Deutsche Bank CEO Christian Sewing penned a letter to staff Friday, claiming the German lender’s financial strength to be “beyond doubt”. This came following questions raised by credit rating agency Standard & Poor’s.
S&P hit Deutsche Bank’s credit rating with a drop from A- to BBB+, while US regulators stated the bank’s US operations were in a “troubled condition”.
The news prompted a response from new CEO Sewing, in order to prevent a further drop in stock prices, which have been facing a downward trend.
“Let’s be straightforward: the newsflow is not good… I know that the current newsflow must give you the feeling that the bank is not getting any respite. That’s why I think it’s important for me to put this news in perspective,” he said.
“At group level, our financial strength is beyond doubt.”
S&P raised questions about the ability of Sewing to effectively run Deutsche Bank. Sewing recently replaced John Cryan as CEO, as the bank made changes in an effort to stem a consistent downward trend.

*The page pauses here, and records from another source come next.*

(* ===== verification/Validation.v ===== *)
(** * Validations and the quorum (internal/consensus/types.go, adaptor/adaptor.go, adaptor/trust_oracle.go)

    The part of a validation that the flag-ledger votes read: who signed it, for
    which ledger, and the votes it carries. Signatures and arrival times play no
    part in the tallies. *)

From Stdlib Require Import ZArith Lia.
From stdpp Require Import base list numbers option gmap fin_maps.
From S2P Require Import Prelude.

Module Validation.

(** The codes a pseudo-transaction can end with. *)
Inductive TER := TesSUCCESS | TemMALFORMED | TemDISABLED | TemINVALID_FLAG | TefALREADY | TefFAILURE | TefINTERNAL.

#[global] Instance TER_eq_dec : EqDecision TER.
Proof. solve_decision. Defined.

(** The validator's node identifier, ledger identifiers and amendments are byte
    strings; amounts of drops are signed. *)
Record Validation := mkValidation {
  NodeID : bytes;
  LedgerID : bytes;
  LedgerSeq : Z;
  Full : bool;
  Amendments : list bytes;
  BaseFee : Z;
  ReserveBase : Z;
  ReserveIncrement : Z;
  BaseFeeDrops : Z;
  ReserveBaseDrops : Z;
  ReserveIncrementDrops : Z;
  feeVotePresent : Z;
  feeVoteNative : Z }.

(** The presence bits of the six fee fields. *)
Definition feeVoteBase : Z := 1.
Definition feeVoteReserveBase : Z := 2.
Definition feeVoteReserveIncrement : Z := 4.
Definition feeVoteBaseDrops : Z := 8.
Definition feeVoteReserveBaseDrops : Z := 16.
Definition feeVoteReserveIncrementDrops : Z := 32.

Definition HasBaseFee (v : Validation) : bool :=
  negb (Z.land (feeVotePresent v) feeVoteBase =? 0) || negb (BaseFee v =? 0).

Definition HasReserveBase (v : Validation) : bool :=
  negb (Z.land (feeVotePresent v) feeVoteReserveBase =? 0) || negb (ReserveBase v =? 0).

Definition HasReserveIncrement (v : Validation) : bool :=
  negb (Z.land (feeVotePresent v) feeVoteReserveIncrement =? 0) || negb (ReserveIncrement v =? 0).

Definition hasNativeFeeVote (v : Validation) (field value : Z) : bool :=
  if Z.land (feeVotePresent v) field =? 0 then negb (value =? 0)
  else negb (Z.land (feeVoteNative v) field =? 0).

Definition nativeFeeVote (v : Validation) (field value : Z) : option Z :=
  if hasNativeFeeVote v field value then Some value else None.

Definition BaseFeeDropsVote (v : Validation) : option Z := nativeFeeVote v feeVoteBaseDrops (BaseFeeDrops v).

Definition ReserveBaseDropsVote (v : Validation) : option Z :=
  nativeFeeVote v feeVoteReserveBaseDrops (ReserveBaseDrops v).

Definition ReserveIncrementDropsVote (v : Validation) : option Z :=
  nativeFeeVote v feeVoteReserveIncrementDrops (ReserveIncrementDrops v).

(** ** What reaches the tallies *)

Definition filterFullValidations (vals : list Validation) (ledgerID : bytes) (ledgerSeq : Z) (isTrusted : bytes -> bool) :
    list Validation :=
  filter (fun v => Full v && bool_decide (LedgerID v = ledgerID) && (LedgerSeq v =? ledgerSeq) && isTrusted (NodeID v)) vals.

Definition excludeNegativeUNL (vals : list Validation) (negUNL : list bytes) : list Validation :=
  match vals, negUNL with
  | [], _ | _, [] => vals
  | _, _ =>
      let skip : gset bytes := list_to_set negUNL in
      filter (fun v => NodeID v ∉ skip) vals
  end.

(** ** The quorum *)

Definition maxInt : Z := max_i64.

Definition computeQuorum (trusted disabled : Z) : Z :=
  if trusted =? 0 then 0
  else
    let effective := trusted - disabled in
    if effective <=? 0 then maxInt
    else Z.max (Z.quot (effective * 4 + 4) 5) (Z.quot (trusted * 3 + 4) 5).

Definition quorumForTrustedSet (trustedSet : gset bytes) (trusted : Z) (negUNL : list bytes) : Z :=
  computeQuorum trusted (Z.of_nat (length (filter (fun id => id ∈ trustedSet) negUNL))).

(** At least four fifths of the validators that are not disabled, and three
    fifths of all of them. *)
Lemma computeQuorum_bounds trusted disabled q :
  0 <= disabled < trusted -> computeQuorum trusted disabled = q ->
  5 * q >= 4 * (trusted - disabled) /\ 5 * q >= 3 * trusted /\
  (5 * (q - 1) < 4 * (trusted - disabled) \/ 5 * (q - 1) < 3 * trusted).
Proof.
  intros Hd <-. unfold computeQuorum. destruct (Z.eqb_spec trusted 0); [lia|]. destruct (Z.leb_spec (trusted - disabled) 0); [lia|].
  rewrite !Z.quot_div_nonneg by lia. destruct (Z.max_spec ((trusted - disabled) * 4 + 4 / 5) ((trusted * 3 + 4) / 5)); dmlia.
Qed.

(** With a quarter of the validators disabled, rounded up, the quorum can still be met
    by the others (three validators or more). *)
Lemma quorum_reachable trusted disabled :
  3 <= trusted -> 0 <= disabled <= (trusted + 3) / 4 -> computeQuorum trusted disabled <= trusted - disabled.
Proof.
  intros Ht Hd. unfold computeQuorum. destruct (Z.eqb_spec trusted 0); [lia|]. destruct (Z.leb_spec (trusted - disabled) 0) as [He|He]; [dmlia|].
  rewrite !Z.quot_div_nonneg by lia. apply Z.max_lub; dmlia.
Qed.

Lemma excludeNegativeUNL_filter vals negUNL :
  excludeNegativeUNL vals negUNL = filter (fun v => negb (bool_decide (NodeID v ∈ negUNL))) vals.
Proof.
  unfold excludeNegativeUNL. destruct vals as [|v vals]; [done|]. destruct negUNL as [|k negUNL]; generalize (v :: vals); clear; intros l.
  - induction l as [|w l IH]; [done|]. rewrite filter_test_cons, (bool_decide_eq_false_2 (NodeID w ∈ [])) by set_solver. cbn. by rewrite <- IH.
  - induction l as [|w l IH]; [done|]. rewrite filter_test_cons, filter_cons, IH.
    case_decide as Hw; rewrite elem_of_list_to_set in Hw; destruct (bool_decide_reflect (NodeID w ∈ k :: negUNL)); done.
Qed.

Lemma excludeNegativeUNL_elem vals negUNL v :
  v ∈ excludeNegativeUNL vals negUNL <-> v ∈ vals /\ NodeID v ∉ negUNL.
Proof.
  rewrite excludeNegativeUNL_filter, list_elem_of_filter, Is_true_true, negb_true_iff, bool_decide_eq_false. tauto.
Qed.

End Validation.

The report from S&P added: “We see significant execution risks in the delivery of the updated strategy amid a continued unhelpful market backdrop, and we think that, relative to peers, Deutsche Bank will remain a negative outlier for some time.”
Three years of losses has seen Deutsche Bank centring their focus on domestic and European business, and pulling back from some of its global reach.
Deutsche and Sewing both received backing from European regulators and key investors following the news.
European Central Bank (ECB) and HNA Group Co Ltd were positive about Deutsche’s plans moving forward.
The news comes at a time when Deutsche, together with two other banks, are facing criminal cartel charges from the Australian Competition & Consumer Commission (ACCC).
Also laid against ANZ and Citibank, the charges relate to new shares issued by ANZ in 2015, which totaled AU$2.5b (£1.4b), a deal which Deutsche and CitiBank backed.
All three banks named denied the allegations, and stated they would fight the charges.